BEGIN Data extracts

(** ** The standard-library functions [ParsePR] calls *)

Module strings.

(** [strings.ContainsRune] on a cutset of one-byte characters. *)
Fixpoint contains (cutset : string) (c : ascii) : bool :=
  match cutset with
  | EmptyString => false
  | String d rest => Ascii.eqb c d || contains rest c
  end.

(** [strings.TrimLeft(s, cutset)]: [s] without all its leading bytes
    that occur in [cutset] (an ASCII cutset, as at the call site). *)
Fixpoint TrimLeft (s cutset : string) : string :=
  match s with
  | EmptyString => EmptyString
  | String c rest => if contains cutset c then TrimLeft rest cutset else s
  end.

(** The loop of [strings.Split] for a one-byte separator: [cur] is the
    piece being read. *)
Fixpoint split_from (cur : string) (s : string) (sep : ascii) : list string :=
  match s with
  | EmptyString => [cur]
  | String c rest =>
      if Ascii.eqb c sep then cur :: split_from EmptyString rest sep
      else split_from (cur ++ String c EmptyString) rest sep
  end.

(** [strings.Split(s, sep)] for a one-byte [sep]: every piece between
    separators, empty ones included; never the empty list. *)
Definition Split (s : string) (sep : ascii) : list string :=
  split_from EmptyString s sep.
(** X20. The listing of [server.js] with [limit=0]: every page from 1 up
    to [2^53] answers 200 with all the records, and the page count is no
    finite number ([Infinity], or [NaN] for an empty collection), which
    JSON writes as [null]. *)
Theorem Server_limit_zero_lists_all rt (req : request) (c : collection)
    (op : option Z) :
  (∀ p, op = Some p → 1 ≤ p < 2 ^ 53) →
  query req !! "page" = dec <$> op →
  query req !! "limit" = Some "0" →
  let totalPages := if countDocuments c =? 0 then NaN else Inf false in
  Server.get_employees rt req c =
    {| status := 200;
       json := Page (countDocuments c) totalPages (Int (default 1 op))
                    (docs c) |}
  ∧ JSON_number totalPages = None.
Proof.
  intros Hp Hqp Hql totalPages. split; [|by subst totalPages; case_match].
  unfold Server.get_employees. rewrite Hqp, Hql.
  assert (1 ≤ default 1 op < 2 ^ 53) as Hp'
    by (destruct op; [by apply Hp | done]).
  assert (ToNumber rt (default (PNum (Int 1)) (PStr <$> (dec <$> op)))
            = Int (default 1 op)
          ∧ parseInt rt (default (PNum (Int 1)) (PStr <$> (dec <$> op)))
            = Int (default 1 op)) as [-> ->].
  { destruct (default_as_written rt op 1) as [-> ->]; [done|].
    cbn [ToNumber]. by rewrite StringToNumber_safe, parseInt_safe by lia. }
  change (Some "0") with (Some (dec 0)).
  cbn [fmap option_fmap option_map default id ToNumber].
  rewrite StringToNumber_safe, parseInt_safe by done.
  cbn [sub]. rewrite (round_double_safe (default 1 op - 1)) by lia.
  cbn [mul]. rewrite Z.mul_0_r. change (round_double 0) with (Int 0).
  cbn [Mongoose.skip Mongoose.limit Math_ceil_div mbind completion_bind
       Z.leb Z.compare Z.to_nat Z.eqb drop].
  unfold find, countDocuments in *. subst totalPages.
  replace (Z.of_nat (length (docs c)) <? 0) with false
    by (symmetry; apply Z.ltb_ge; lia).
  done.
Qed.

(** X21. The listing of [server.js] with a page number below 1 and a
    limit of at least 1 asks the store for a negative skip, which it
    refuses: the answer is 500. *)
Theorem page_below_one_is_a_server_error rt (req : request) (c : collection)
    (sp sl : string) (p l : Z) :
  query req !! "page" = Some sp → query req !! "limit" = Some sl →
  StringToNumber rt sp = Int p → StringToNumber rt sl = Int l →
  p < 1 → 1 ≤ l →
  Server.get_employees rt req c =
    {| status := 500;
       json := Message "Error fetching employees"
                       (Some (MongoServerError "skip")) |}.
Proof.
  intros Hqp Hql Hp Hl Hp1 Hl1. unfold Server.get_employees.
  rewrite Hqp, Hql. cbn [fmap option_fmap option_map default id ToNumber].
  rewrite Hp, Hl. cbn [sub].
  destruct (round_double_neg (p - 1)) as [-> | (z & -> & Hz)]; [lia| |];
    cbn [mul].
  - by destruct (Z.eqb_spec l 0); [lia|].
  - destruct (round_double_neg (z * l)) as [-> | (w & -> & Hw)]; [nia|done|].
    cbn [Mongoose.skip].
    by replace (0 <=? w) with false by (symmetry; apply Z.leb_gt; lia).
Qed.

(** ** Form fields the handlers do not read *)

Lemma body_with_field_ne (k k' : string) (v : option string) (req : request) :
  k ≠ k' → body (with_field k v req) !! k' = body req !! k'.
Proof.
  intros Hne. unfold with_field. cbn [body].
  destruct v; [by rewrite lookup_insert_ne | by rewrite lookup_delete_ne].
Qed.

Lemma prop_with_field_ne (k k' : string) (v : option string) (req : request) :
  k ≠ k' → prop (body (with_field k v req)) k' = prop (body req) k'.
Proof. intros Hne. unfold prop. by rewrite body_with_field_ne. Qed.

Lemma castUpdate_ext rt (sch : Schema) (obj obj' : gmap string jsval) :
  (∀ k, k ∈ sch.*1 → obj !! k = obj' !! k) →
  castUpdate rt sch obj = castUpdate rt sch obj'.
Proof.
  induction sch as [|[k p] sch IH]; intros Hext; [done|].
  cbn [castUpdate]. rewrite IH, (Hext k).
  - done.
  - csimpl. by left.
  - intros k' Hk'. apply Hext. csimpl. by right.
Qed.

Lemma findByIdAndUpdate_ext rt (sch : Schema) (id : string)
    (obj obj' : gmap string jsval) (c : collection) :
  (∀ k, k ∈ sch.*1 → obj !! k = obj' !! k) →
  obj !! "_id" = obj' !! "_id" → obj !! "__v" = obj' !! "__v" →
  findByIdAndUpdate rt sch id obj c = findByIdAndUpdate rt sch id obj' c.
Proof.
  intros Hext Hid Hv. unfold findByIdAndUpdate, castUpdateId, castUpdateVersion.
  by rewrite (castUpdate_ext rt sch obj obj' Hext), Hid, Hv.
Qed.

Lemma form_fields_ne (k : string) :
  k ∉ form_fields →
  k ≠ "title" ∧ k ≠ "name" ∧ k ≠ "designation" ∧ k ≠ "dob" ∧ k ≠ "address".
Proof.
  intros Hk. repeat split; intros ->; apply Hk, list_elem_of_In; cbn; auto 10.
Qed.


(** X9. The update handler of [app.js] passes the whole form to the
    store: without a file, a text field [image] replaces the stored bytes
    by the bytes of the text. *)
Theorem App_update_image_from_text rt (req : request) (c : collection)
    (s : string) :
  image req = None →
  body req !! "image" = Some s →
  status (App.put_employee rt req c).1 = 200 →
  ∃ i d',
    json (App.put_employee rt req c).1 = Doc (i, d')
    ∧ lookup_id i (docs (App.put_employee rt req c).2) = Some d'
    ∧ d' !! "image" = Some (VBuf (list_byte_of_string s)).
Proof.
  intros Himg Hs H200.
  destruct (App_put_spec rt req c H200) as (i & d & set & Hid & Hd & Hset & ->).
  cbn [fst snd json docs].
  assert (App.updates req !! "image" = Some (VStr s)) as Hui.
  { unfold App.updates, App.upload_single. rewrite Himg.
    cbn [fmap option_fmap option_map]. by rewrite lookup_fmap, Hs. }
  assert (set !! "image" = Some (VBuf (list_byte_of_string s))) as Hsi.
  { rewrite (castUpdate_path rt App.employeeSchema (App.updates req) set
               "image" {| type := TBuffer; required := true |}
               App_schema_NoDup); [by rewrite Hui | | done].
    apply list_elem_of_In. cbn. auto 10. }
  exists i, (set ∪ d). split; [done|].
  split; [by eapply lookup_id_replace_eq|].
  by apply lookup_union_Some_l.
Qed.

END Data extracts

Starting with the first line of the data above, copy each line exactly until you reach the line with "piece being read. *)"; include that line as well.

(** ** The standard-library functions [ParsePR] calls *)

Module strings.

(** [strings.ContainsRune] on a cutset of one-byte characters. *)
Fixpoint contains (cutset : string) (c : ascii) : bool :=
  match cutset with
  | EmptyString => false
  | String d rest => Ascii.eqb c d || contains rest c
  end.

(** [strings.TrimLeft(s, cutset)]: [s] without all its leading bytes
    that occur in [cutset] (an ASCII cutset, as at the call site). *)
Fixpoint TrimLeft (s cutset : string) : string :=
  match s with
  | EmptyString => EmptyString
  | String c rest => if contains cutset c then TrimLeft rest cutset else s
  end.

(** The loop of [strings.Split] for a one-byte separator: [cur] is the
    piece being read. *)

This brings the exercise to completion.